Beyond that, think about what you're actually getting. Some services just deliver files, nothing more. They get your music on Spotify, and that's where the relationship ends. As your catalog builds up over time, that gap between "delivery only" and "actual support" becomes a real problem.
Ditto Music keeps artists at 100% of their royalties. They also throw in publishing services, sync licensing, and promo tools. All in one place.
Building a release the algorithm can find
Spotify has to know what your music is before it can show it to anyone. That's the whole point of metadata. And it's less about filling in forms correctly and more about not shooting yourself in the foot.
Your track title, artist name, features, genre tags, release date. Spotify uses all of it to figure out where to put you. Get something wrong and you might end up in the wrong category entirely, shown to the wrong listeners, or quietly left out of algorithmic queues that should've had you. A typo in your artist name. A genre tag that doesn't fit. Small stuff with real consequences.

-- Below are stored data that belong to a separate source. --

(** * ShrinkAnalyzer: importance scoring, candidate selection and deletion

    A shallow embedding of [src/services/worker/ShrinkAnalyzer.ts] and the
    properties its specification states about it.

    Modelling conventions.
    - A JavaScript number that takes part in the scoring arithmetic is a
      [jsnum]: an exact rational extended with [NaN], [+Infinity] and
      [-Infinity], with the IEEE 754 rules for the special values.  Rounding
      to binary64 and the sign of zero are not modelled.
    - Epoch timestamps, identifiers and row counts are integers ([Z], [nat]).
    - A JavaScript string is the list of its UTF-16 code units, so that
      [length] is the [.length] property.
    - The two weight tables are objects used as maps from strings to
      numbers: finite maps holding the listed (own) properties.
    - A [throw] is the [Throw] outcome of the error monad [outcome]. *)

From Stdlib Require Import ZArith QArith Qround Lqa Lia List String Ascii Bool.
From Stdlib Require Import Sorting.Sorted Sorting.Permutation DecimalString.
From stdpp Require Import gmap.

Artwork is the same deal. What Spotify needs:
Minimum 3000x3000px
RGB color profile
Nothing that violates their content guidelines
Your cover is literally the first thing someone sees. On a platform where playlists and recommendations drive almost everything, weak artwork is a problem. Take it as seriously as the mix.

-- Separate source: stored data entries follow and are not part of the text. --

(** * Particle-filter simulator of the sequential category-inference model

    Shallow embedding of the MATLAB functions [sim_r] and [upfun], the model
    code listed with the description of the experimental data, with the
    properties of the belief update, the decision read-out and the conditional
    resampler proved over it.

    Numbers.  MATLAB computes in IEEE doubles.  The embedding keeps what the
    control flow of the code depends on -- the two infinities and NaN, how
    arithmetic and comparisons treat them, and the range of [exp], which
    overflows to Inf and underflows to 0 -- and computes finite results with
    exact real arithmetic: rounding, overflow of the four arithmetic operations
    and the sign of zero are left out.

    Randomness.  [normrnd] and [randsample] read MATLAB's global generator.
    Here each trial receives its draws explicitly: the standard normal deviates
    behind the three [normrnd] calls and the raw integers behind the
    [randsample] call.  Every statement quantifies over all draws. *)

From Stdlib Require Import Reals Lra Lia.
From stdpp Require Import base option list.

(** ** Doubles: reals extended with infinities and NaN *)

Module Dbl.

Inductive dbl : Type :=
| Fin (r : R)
| PInf
| NInf
| NaN.

(** Sign of a finite value, as needed by products and quotients. *)
Definition sgn (r : R) : comparison :=
  if Rlt_dec r 0 then Lt else if Rlt_dec 0 r then Gt else Eq.

(** Infinity of a given sign; a zero sign stands for the invalid
    operations [0 * Inf] and [0 / 0]. *)
Definition inf_of (c : comparison) : dbl :=
  match c with Lt => NInf | Gt => PInf | Eq => NaN end.

Definition dopp (a : dbl) : dbl :=
  match a with
  | Fin r => Fin (- r)
  | PInf => NInf
  | NInf => PInf
  | NaN => NaN
  end.

Definition dadd (a b : dbl) : dbl :=
  match a, b with
  | NaN, _ | _, NaN => NaN
  | Fin x, Fin y => Fin (x + y)
  | PInf, NInf | NInf, PInf => NaN
  | PInf, _ | _, PInf => PInf
  | NInf, _ | _, NInf => NInf
  end.

Definition dsub (a b : dbl) : dbl := dadd a (dopp b).

Definition dmul (a b : dbl) : dbl :=
  match a, b with
  | NaN, _ | _, NaN => NaN
  | Fin x, Fin y => Fin (x * y)
  | Fin x, PInf | PInf, Fin x => inf_of (sgn x)
  | Fin x, NInf | NInf, Fin x => inf_of (CompOpp (sgn x))
  | PInf, PInf | NInf, NInf => PInf
  | PInf, NInf | NInf, PInf => NInf
  end.

(** Division; a finite zero divisor is the positive zero. *)
Definition ddiv (a b : dbl) : dbl :=
  match a, b with
  | NaN, _ | _, NaN => NaN
  | Fin x, Fin y => if Req_dec_T y 0 then inf_of (sgn x) else Fin (x / y)
  | Fin _, _ => Fin 0
  | PInf, Fin y => if Rlt_dec y 0 then NInf else PInf
  | NInf, Fin y => if Rlt_dec y 0 then PInf else NInf
  | _, _ => NaN
  end.

(** The range of doubles under rounding to nearest: a result of
    [2^1024 - 2^970] or more (half a unit in the last place above the largest
    double) becomes an infinity, a positive result of [2^-1075] or less (half
    the smallest double) becomes zero. *)
Definition overflow_bound : R := (2 ^ 1024 - 2 ^ 970)%R.

Definition underflow_bound : R := (/ 2 ^ 1075)%R.

(** Exponential: Inf once the result leaves the range of doubles (for
    arguments above about 709.78), 0 once it falls below it (for arguments
    below about -745.13). *)
Definition dexp (a : dbl) : dbl :=
  match a with
  | Fin r => if Rle_dec overflow_bound (exp r) then PInf
             else if Rle_dec (exp r) underflow_bound then Fin 0
             else Fin (exp r)
  | PInf => PInf
  | NInf => Fin 0
  | NaN => NaN
  end.

(** Natural logarithm.  On a negative argument MATLAB's [log] leaves the
    reals (it returns a complex number); the embedding has no complex values
    and yields NaN there.  Inside [upfun] the argument is negative only for a
    hazard rate outside [0,1]. *)
Definition dlog (a : dbl) : dbl :=
  match a with
  | Fin r => if Req_dec_T r 0 then NInf
             else if Rlt_dec 0 r then Fin (ln r) else NaN
  | PInf => PInf
  | NInf => NaN
  | NaN => NaN
  end.

(** Comparisons; each is false as soon as one side is NaN, except [~=]. *)
Definition dlt (a b : dbl) : bool :=
  match a, b with
  | NaN, _ | _, NaN => false
  | Fin x, Fin y => if Rlt_dec x y then true else false
  | NInf, NInf | PInf, _ | _, NInf => false
  | NInf, _ | _, PInf => true
  end.

Definition dgt (a b : dbl) : bool := dlt b a.

Definition deq (a b : dbl) : bool :=
  match a, b with
  | Fin x, Fin y => if Req_dec_T x y then true else false
  | PInf, PInf | NInf, NInf => true
  | _, _ => false
  end.

Definition dne (a b : dbl) : bool := negb (deq a b).

(** A logical value used as a number. *)
Definition b2d (b : bool) : dbl := if b then Fin 1 else Fin 0.

(** An integer count used as a number. *)
Definition n2d (n : nat) : dbl := Fin (INR n).

End Dbl.

Export Dbl.

Declare Scope dbl_scope.
Delimit Scope dbl_scope with D.
Bind Scope dbl_scope with dbl.
Infix "+" := dadd : dbl_scope.
Infix "-" := dsub : dbl_scope.
Infix "*" := dmul : dbl_scope.
Infix "/" := ddiv : dbl_scope.
Notation "- x" := (dopp x) : dbl_scope.

(** ** [upfun]: the hazard correction of the log-belief *)

(** [x = x+log((1-h)./h+exp(-x))-log((1-h)./h+exp(+x));] *)
Definition upfun (x h : dbl) : dbl :=
  (x + dlog ((Fin 1 - h) / h + dexp (- x)) - dlog ((Fin 1 - h) / h + dexp x))%D.

(** ** Library functions used by [sim_r] *)

(** Square root; as for [dlog], NaN stands for the complex results on
    negative arguments.  [sim_r] takes the root of a sample count only. *)
Definition dsqrt (a : dbl) : dbl :=
  match a with
  | Fin r => if Rlt_dec r 0 then NaN else Fin (sqrt r)
  | PInf => PInf
  | NInf => NaN
  | NaN => NaN
  end.

(** [normrnd(mu,sigma)]: a negative [sigma] is replaced by NaN, and the
    result is [randn .* sigma + mu]; [z] is the deviate [randn] returns. *)
Definition normrnd (mu sigma : dbl) (z : R) : dbl :=
  let sigma := if dlt sigma (Fin 0) then NaN else sigma in
  (Fin z * sigma + mu)%D.

(** [normrnd] on a row: one deviate per element, [z j] for element [j]. *)
Definition vnormrnd (mu : list dbl) (sigma : dbl) (z : nat -> R) : list dbl :=
  imap (fun j m => normrnd m sigma (z j)) mu.

(** [any] and [mean] of a logical row; [find] gives the 1-based positions of
    its true entries. *)
Definition any (l : list bool) : bool := existsb (fun b => b) l.

Fixpoint nnz (l : list bool) : nat :=
  match l with
  | [] => 0
  | b :: l' => (if b then 1 else 0) + nnz l'
  end.

Definition mean (l : list bool) : dbl := (n2d (nnz l) / n2d (length l))%D.

Fixpoint find_from (i : nat) (l : list bool) : list nat :=
  match l with
  | [] => []
  | b :: l' => if b then i :: find_from (S i) l' else find_from (S i) l'
  end.

Definition find (l : list bool) : list nat := find_from 1 l.

(** [randi(n)]: an integer of 1..n, from a raw draw [u]. *)
Definition randi (n u : nat) : nat := S (u mod n).

(** [randsample(population,k,true)]: [k] draws with replacement.  As in
    MATLAB, a first argument that is a single nonnegative integer [n] is not
    taken as a population of one value: it stands for the population [1:n].
    Draw [i] uses the raw integer [u i].  An empty population with [k > 0] is
    an error. *)
Definition randsample (population : list nat) (k : nat) (u : nat -> nat)
  : option (list nat) :=
  match population with
  | [n] =>
      if (n =? 0)%nat then (if (k =? 0)%nat then Some [] else None)
      else Some (map (fun i => randi n (u i)) (seq 0 k))
  | _ =>
      mapM (fun i => population !! (randi (length population) (u i) - 1)%nat)
           (seq 0 k)
  end.

(** [x(idx)]: 1-based indexing of a row by a row of positions; a position
    outside the row is an error. *)
Definition index1 (x : list dbl) (i : nat) : option dbl :=
  match i with
  | O => None
  | S i' => x !! i'
  end.

Definition index_row (x : list dbl) (idx : list nat) : option (list dbl) :=
  mapM (index1 x) idx.

(** ** Inputs of [sim_r] *)

(** The arguments of [sim_r]. *)
Record params : Type := mkParams {
  h : dbl;      (* perceived hazard rate *)
  sinf : dbl;   (* inference noise *)
  ssel : dbl;   (* selection noise *)
  scnf : dbl;   (* metacognitive noise *)
  tcnf : dbl;   (* confidence threshold *)
  gcnf : dbl    (* confidence gain during switches *)
}.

One more thing. Some distributors lock your metadata once you go live. The ones that don't will still make you go through a correction process, and that takes time. Time you really don't have in the middle of a campaign.

From Release Window to Long-Term Growth
Most artists think the release date is the moment everything happens. It's actually just when the real work starts.
Try to leave at least four weeks between submitting your release and it going live. That window matters. Get your Spotify for Artists profile claimed. Get your editorial playlist submission done. Start posting promo content on TikTok, Instagram, YouTube, wherever your people actually are. Pre-saves help too. Spotify says 3-4 weeks out is the sweet spot. Take that seriously.
When it drops, that first 48-72 hours is the part that shapes everything. Saves and streams in those early days carry more weight with the algorithm than streams three weeks later. That's just how it works. So have a real plan for release week. Not just a post. A plan.
And don't stop after a week. The artists who keep growing on Spotify are still pushing a track long after the release day buzz fades. Spotify for Artists gives you the data to see what's actually moving the needle. Which playlists are sending people your way. Where those listeners are.
Look at it. Learn from it. Every release teaches you something for the next one.